Adat nan diadatkan bertujuan untuk mempertahankan dan melanjutkan Minangkabau. Yang termasuk dalam kategori Adat Nan diadatkan ini adalah pertama, silsilah keturunan adalah menurut garis kerabat ibu (matrilineal). Kedua, aturan perkawinan hanya dapat dilangsungkan dengan pihak di luar kesukuannya (perkawinan eksogami) di mana suami tinggal bersama lingkungan kaum atau keluarga si isteri (matrilokal). Ketiga, harta pusaka tinggi yang turun-temurun menurut garis kekerabatan ibu, dan menjadi milik kolektif dari jurainya, yang tidak boleh diperjualbelikan, kecuali tidak ada lagi ahli warisnya (punah). Keempat, Falsafah Alam Takambang jadi guru dijadikan landasan utama pendidikan alamiah dan rasional. (Edison M.S.,2010:139)

Status Adat nan Diadatkan dalam adat Minangkabau hampir sama dengan Adat nan Sabana Adat dengan penjelasan bahwa adat ini tidak “boleh” diubah dan berlaku di seluruh alam Minangkabau. Penyebabnya adalah keempat hal yang disebut di atas merupakan penciri utama adat Minangkabau.
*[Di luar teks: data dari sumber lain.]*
(* ===== verification/RmmInit.v ===== *)
(** * Setting up the frame allocator

    From a list of memory areas, [buddy_new] builds a table and usage bytes
    that represent an allocator with every frame free; any client of it then
    gets frames that nobody else holds. *)

From S2P Require Import Prelude Bytes RmmArch RmmFrame RmmBuddy.
Import RmmArch RmmFrame RmmBuddy.

Module RmmInit.

Section init.
Context {A : Arch} {AO : ArchOk A}.

Implicit Types (m : gmap Z Z) (e : BuddyEntry) (es : list BuddyEntry) (c : Machine).

(** ** Memory areas *)

Record area_ok m (a : MemoryArea) : Prop := {
  ao_base : 0 <= area_base a /\ area_base a mod PAGE_SIZE = 0;
  ao_size : 0 < area_size a /\ area_size a mod PAGE_SIZE = 0;
  ao_end : area_base a + area_size a + PHYS_OFFSET <= 2 ^ 64;
  ao_mapped : mapped m (V (area_base a)) (area_size a)
}.

Definition area_apart (a b : MemoryArea) : Prop :=
  area_base a + area_size a <= area_base b \/ area_base b + area_size b <= area_base a.

Definition in_area (x : Z) (a : MemoryArea) : Prop := area_base a <= x < area_base a + area_size a.

Definition areas_ok m (areas : list MemoryArea) : Prop :=
  Forall (area_ok m) areas /\ ForallOrdPairs area_apart areas /\
  foldr Z.add 0 (area_size <$> areas) < 2 ^ 64 /\ zlen areas <= BUDDY_ENTRIES.

Lemma area_page m a : area_ok m a -> PAGE_SIZE <= area_size a.
Proof.
  intros Ha. destruct (ao_size _ _ Ha) as [H1 H2]. pose proof page_size_pos.
  apply Z.mod_divide in H2 as [k Hk]; [|lia]. assert (1 <= k) by nia. nia.
Qed.
(* ===== verification/FrameAlloc.v ===== *)
(** * The kernel's frame allocator

    Models [src/memory/frame_allocator.rs]: the usable regions of the boot
    loader's memory map become the areas of a buddy allocator of the
    memory-manager crate, from which the kernel takes its frames one by one.
    The conversion of an address to a frame of the [x86_64] crate is a
    parameter. *)

From S2P Require Import Prelude Bytes RmmArch RmmFrame RmmBuddy RmmInit.
Import RmmArch RmmFrame RmmBuddy RmmInit.

Module FrameAlloc.

(** A region of the memory map, and whether its type is [Usable]. *)
Record MemoryRegion := mkRegion { start_addr : Z; end_addr : Z; usable : bool }.

Definition MAX_AREAS : nat := 32.

Section kernel.
#[local] Existing Instance X8664Arch.

(** [PhysFrame::containing_address(PhysAddr::new(a))] *)
Context (phys_frame : Z -> res unit Z).

(** The machine and [RMM_ALLOC]. *)
Abbreviation KM := (M (Machine * option BuddyAllocator) unit).

Fixpoint collect_areas (regions : list MemoryRegion) (areas : list MemoryArea) : res unit (list MemoryArea) :=
  match regions with
  | [] => Ok areas
  | r :: regions =>
    if usable r then
      if (length areas <? MAX_AREAS)%nat then
        n ← usub (end_addr r) (start_addr r);
        collect_areas regions (areas ++ [mkArea (start_addr r) n])
      else collect_areas regions areas
    else collect_areas regions areas
  end.

Definition rmm_init_from_bootinfo (regions : list MemoryRegion) : KM unit := fun s =>
  match collect_areas regions [] with
  | Ok [] => (Panic, s)
  | Ok areas =>
    match buddy_new (fst s, bump_new areas 0) with
    | (Ok buddy, (c, _)) => (Ok tt, (c, Some buddy))
    | (Fault, (c, _)) => (Fault, (c, snd s))
    | (_, (c, _)) => (Panic, (c, snd s))
    end
  | Err e => (Err e, s)
  | Panic => (Panic, s)
  | Fault => (Fault, s)
  end.

Definition allocate_frame : KM Z := fun s =>
  match snd s with
  | None => (Err tt, s)
  | Some f =>
    match allocate 1 (fst s, f) with
    | (Ok phys, (c, f')) => (phys_frame phys, (c, Some f'))
    | (r, (c, f')) => (r, (c, Some f'))
    end
  end.

(** [k] calls, one after the other. *)
Fixpoint calls (k : nat) (s : Machine * option BuddyAllocator) : list (res unit Z) :=
  match k with
  | O => []
  | S k => let '(r, s') := allocate_frame s in r :: calls k s'
  end.

(** ** The areas of a memory map *)

Definition area_of (r : MemoryRegion) : MemoryArea := mkArea (start_addr r) (end_addr r - start_addr r).

Definition usable_areas (regions : list MemoryRegion) : list MemoryArea := area_of <$> filter (fun r => usable r = true) regions.

Lemma collect_areas_ok regions areas :
  Forall (fun r => start_addr r <= end_addr r) regions ->
  collect_areas regions areas = Ok (areas ++ take (MAX_AREAS - length areas) (usable_areas regions)).
Proof.
  revert areas. induction regions as [|r regions IH]; intros areas Hr; cbn [collect_areas].
  { unfold usable_areas. cbn. by rewrite take_nil, app_nil_r. }
  apply Forall_cons in Hr as [Hle Hr]. unfold usable_areas. rewrite filter_cons. destruct (usable r) eqn:Hu; cbn [decide bool_decide].
  - rewrite decide_True by done. destruct (Nat.ltb_spec (length areas) MAX_AREAS).
    + unfold usub. destruct (Z.ltb_spec (end_addr r) (start_addr r)); [lia|]. cbn [mbind res_bind]. rewrite IH by done. f_equal.
      rewrite length_app, <-app_assoc. cbn [length fmap list_fmap]. replace (MAX_AREAS - length areas)%nat with (S (MAX_AREAS - (length areas + 1))) by lia.
      done.
    + rewrite IH by done. replace (MAX_AREAS - length areas)%nat with 0%nat by lia. done.
  - rewrite decide_False by done. by apply IH.
Qed.

(** ** Frames are handed out once *)

Record map_ok (m : gmap Z Z) (regions : list MemoryRegion) : Prop := {
  mo_order : Forall (fun r => start_addr r <= end_addr r) regions;
  mo_some : usable_areas regions <> [];
  mo_count : (length (usable_areas regions) <= MAX_AREAS)%nat;
  mo_areas : areas_ok m (usable_areas regions)
}.

(** The parameter on the frames of the physical address space. *)
Hypothesis phys_frame_spec : forall a, 0 <= a < 2 ^ 52 -> a mod 4096 = 0 -> phys_frame a = Ok a.

Definition usable_frame (regions : list MemoryRegion) (p : Z) : Prop :=
  p mod 4096 = 0 /\ forall x, p <= x < p + 4096 -> exists r, r ∈ regions /\ usable r = true /\ start_addr r <= x < end_addr r.

Lemma frame_below p : frame_ok p -> 0 <= p < 2 ^ 52 /\ p mod 4096 = 0.
Proof.
  unfold frame_ok. change PAGE_SIZE with 4096. change PHYS_OFFSET with 0xFFFF_8000_0000_0000. lia.
Qed.

Lemma run_one p : run p 1 = {[p]}.
Proof.
  apply set_eq. intros q. rewrite elem_run, elem_of_singleton. split.
  - intros (k & Hk & ->). replace k with 0 by lia. lia.
  - intros ->. exists 0. lia.
Qed.

Lemma calls_ok k c f R U :
  rep (mem c) f R U ->
  exists l, calls k (c, Some f) = (Ok <$> l) ++ replicate (k - length l) (Err tt) /\ NoDup l /\
    (forall p, p ∈ l -> p ∈ R ∖ U) /\ Z.of_nat (length l) = Z.min (Z.of_nat k) (Z.of_nat (stdpp.base.size (R ∖ U))).
Proof.
  revert c f U. induction k as [|k IH]; intros c f U Hr.
  { exists []. cbn. split_and!; [done|constructor|set_solver|lia]. }
  cbn [calls]. unfold allocate_frame. cbn [fst snd]. destruct (rep_allocate c f R U 1 Hr ltac:(lia)) as [(p & m' & f' & -> & Hp & Hr' & _)|[-> Hno]].
  - rewrite run_one in *. assert (HpR : p ∈ R) by set_solver. destruct (rep_frame _ _ _ _ p Hr HpR) as [[H1 H2]%frame_below _].
    rewrite phys_frame_spec by done. destruct (IH (with_mem m' c) f' _ Hr') as (l & -> & Hnd & Hin & Hlen). exists (p :: l).
    split_and!; [done|constructor; [|done]|set_solver|].
    + intros [_ Hn]%Hin%elem_of_difference. set_solver.
    + assert (R ∖ U = {[p]} ∪ (R ∖ ({[p]} ∪ U))) as ->.
      { apply set_eq. intros q. destruct (decide (q = p)); set_solver. }
      rewrite size_union, size_singleton by set_solver. cbn [length]. lia.
  - assert (R ∖ U = ∅) as Hem.
    { apply set_eq. intros q. split; [|set_solver]. intros Hq. exfalso. apply (Hno q). rewrite run_one. set_solver. }
    rewrite Hem in *. destruct (IH c f U Hr) as (l & -> & Hnd & Hin & Hlen). rewrite Hem, size_empty in Hlen. destruct l; [|cbn in Hlen; lia].
    exists []. split_and!; [cbn; by rewrite Nat.sub_0_r|constructor|set_solver|]. rewrite ?Hem, size_empty. cbn [length]. lia.
Qed.

Lemma usable_frame_of a areas regions p :
  usable_areas regions = a :: areas -> frame_in_areas a areas p -> usable_frame regions p.
Proof.
  intros Ha [[_ Hm]%frame_below Hx]. split; [done|]. intros x Hr. destruct (Hx x Hr) as [(b & Hb & Hin) _]. rewrite <-Ha in Hb.
  unfold usable_areas in Hb. apply list_elem_of_fmap in Hb as (r & -> & [Hu Hb]%list_elem_of_filter). exists r. split_and!; [done..| |];
    unfold in_area in Hin; cbn in Hin; lia.
Qed.

(** C17. The kernel's frame allocator set up from the boot loader's memory map,
    for every map with between one and 32 usable regions: initialisation
    succeeds, and then the calls of allocate_frame return pairwise distinct
    frames, each of them inside usable memory, until all of a fixed set of
    frames are handed out, and None from then on.  The set is all of usable
    memory but for one page, one page in 4096, and one page for each region. *)
Theorem frames_handed_out_once c regions :
  map_ok (mem c) regions ->
  exists c' f (R : gset Z), rmm_init_from_bootinfo regions (c, None) = (Ok tt, (c', Some f)) /\
    (forall p, p ∈ R -> usable_frame regions p) /\
    (let n := pages_in (usable_areas regions) in n - n / 4096 - zlen (usable_areas regions) <= Z.of_nat (stdpp.base.size R)) /\
    forall k, exists l, calls k (c', Some f) = (Ok <$> l) ++ replicate (k - length l) (Err tt) /\ NoDup l /\
      (forall p, p ∈ l -> p ∈ R) /\ Z.of_nat (length l) = Z.min (Z.of_nat k) (Z.of_nat (stdpp.base.size R)).
Proof.
  intros [Hord Hsome Hcnt Hok]. unfold rmm_init_from_bootinfo. rewrite collect_areas_ok by done. cbn [app length].
  rewrite Nat.sub_0_r, take_ge by done. destruct (usable_areas regions) as [|a areas] eqn:Ha; [done|].
  destruct (buddy_boot c a areas Hok) as (m' & b & R & Hrun & Hr & _ & HR & Hsz). cbn [fst snd]. rewrite Hrun.
  exists (with_mem m' c), (mkBuddy (V (area_base a))), R. split_and!; [done| |exact Hsz|].
  - intros p Hp. by eapply usable_frame_of, HR.
  - intros k. destruct (calls_ok k (with_mem m' c) _ _ _ Hr) as (l & -> & Hnd & Hin & Hlen). exists l.
    assert (R ∖ ∅ = R) as Hre by (apply set_eq; set_solver). rewrite Hre in *. done.
Qed.

End kernel.

(** A memory map with two usable regions, one reserved. *)
Definition example_map : list MemoryRegion := [mkRegion 0x1000 0x5000 true; mkRegion 0x5000 0x9000 false; mkRegion 0x9000 0xb000 true].

Lemma example_map_ok : map_ok (@zeroed X8664Arch 0x1000 0xa000) example_map.
Proof.
  assert (forall p n, 0x1000 <= p -> 0 < n -> p + n <= 0xb000 -> p mod 4096 = 0 -> n mod 4096 = 0 -> @area_ok X8664Arch (@zeroed X8664Arch 0x1000 0xa000) (mkArea p n)) as H.
  { intros p n H1 H2 H3 H4 H5. split; cbn [area_base area_size]; [split; [lia|exact H4]|split; [lia|exact H5]| |].
    - change (@PHYS_OFFSET X8664Arch) with 0xFFFF_8000_0000_0000. lia.
    - apply (mapped_sub _ _ _ _ _ (@mapped_zeroed X8664Arch 0x1000 0xa000 ltac:(lia))); unfold V; lia. }
  split.
  - repeat constructor; vm_compute; congruence.
  - vm_compute. congruence.
  - vm_compute. lia.
  - change (usable_areas example_map) with [mkArea 0x1000 0x4000; mkArea 0x9000 0x2000]. split; [|split; [|split]].
    + apply Forall_cons; split; [apply H; done || lia|]. apply Forall_cons; split; [apply H; done || lia|apply Forall_nil_2].
    + constructor; [|repeat constructor]. apply Forall_cons; split; [|done]. unfold area_apart. cbn [area_base area_size]. lia.
    + cbn [fmap list_fmap foldr area_size]. lia.
    + vm_compute. congruence.
Qed.

(** An address below 2^52 is rounded down to its frame, a larger one panics. *)
Definition example_phys_frame (a : Z) : res unit Z := if a <? 2 ^ 52 then Ok (a - a mod 4096) else Panic.

Lemma frames_handed_out_once_witness :
  exists c' f (R : gset Z), rmm_init_from_bootinfo example_map (mkMachine (@zeroed X8664Arch 0x1000 0xa000) (0, 0), None) = (Ok tt, (c', Some f)) /\
    2 <= Z.of_nat (stdpp.base.size R) /\
    forall k, exists l, calls example_phys_frame k (c', Some f) = (Ok <$> l) ++ replicate (k - length l) (Err tt) /\ NoDup l /\
      (forall p, p ∈ l -> p ∈ R) /\ Z.of_nat (length l) = Z.min (Z.of_nat k) (Z.of_nat (stdpp.base.size R)).
Proof.
  destruct (frames_handed_out_once example_phys_frame) with (c := mkMachine (@zeroed X8664Arch 0x1000 0xa000) (0, 0)) (regions := example_map)
    as (c' & f & R & Hi & _ & Hsz & Hk).
  - intros a Ha Hm. unfold example_phys_frame. destruct (Z.ltb_spec a (2 ^ 52)); [|lia]. rewrite Hm. f_equal. lia.
  - exact example_map_ok.
  - exists c', f, R. split_and!; [exact Hi| |exact Hk]. etrans; [|exact Hsz]. vm_compute. congruence.
Defined.

End FrameAlloc.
Jika hal ini diubah, maka Minangkabau diyakini tidak ada lagi, karena kehilangan cirinya dan tidak dapat lagi disebut dengan Minangkabau. 

c. Adat nan Teradat 
 Adat Nan Teradat merupakan hasil kesepakatan penghulu-penghulu dalam suatu nagari berdasarkan pada pokok-pokok hukum yang telah dituangkan oleh nenek moyang (Datuak Perpatiah Nan Sabatang dan Datuak Ketumanggungan) dalam pepatah-petitih Adat. Di sini berlaku hukum lain padang lain belalang, lain lubuk lain ikannya. Seperti aturan adat tentang perkawinan dan pengangkatan penghulu, pada umumnya sama di seluruh alam Minangkabau. Tetapi tatacara pelaksanaan adat perkawinan itu sendiri dapat berbeda-beda di setiap nagari sesuai dengan hukum lain padang lain belalang, lain lubuk lain ikannyo. Tata cara pelaksanaan inilah yang diputuskan berdasarkan kusyawarah kerapatan penghulu-penghulu di suatu nagari. 

Begitu pula peresmian sako (gelar pusaka) kaum atau penghulu, ada nagari yang memotong kerbau, ada yang memotong jawi (sapi) ada dengan membayar uang adat ke nagari yang bersangkutan. Semuanya adalah aturan pelaksanaan dari peresmian satu gelar pusaka kaum (sako) yang diambil keputusannya melalui musyawarah mufakat. Adapun pokok-pokok hukumnya tetap mengacu kepada aturan Adat nan Sabatang Panjang. (Marsadis Dt. Sutan Mamad, 2018).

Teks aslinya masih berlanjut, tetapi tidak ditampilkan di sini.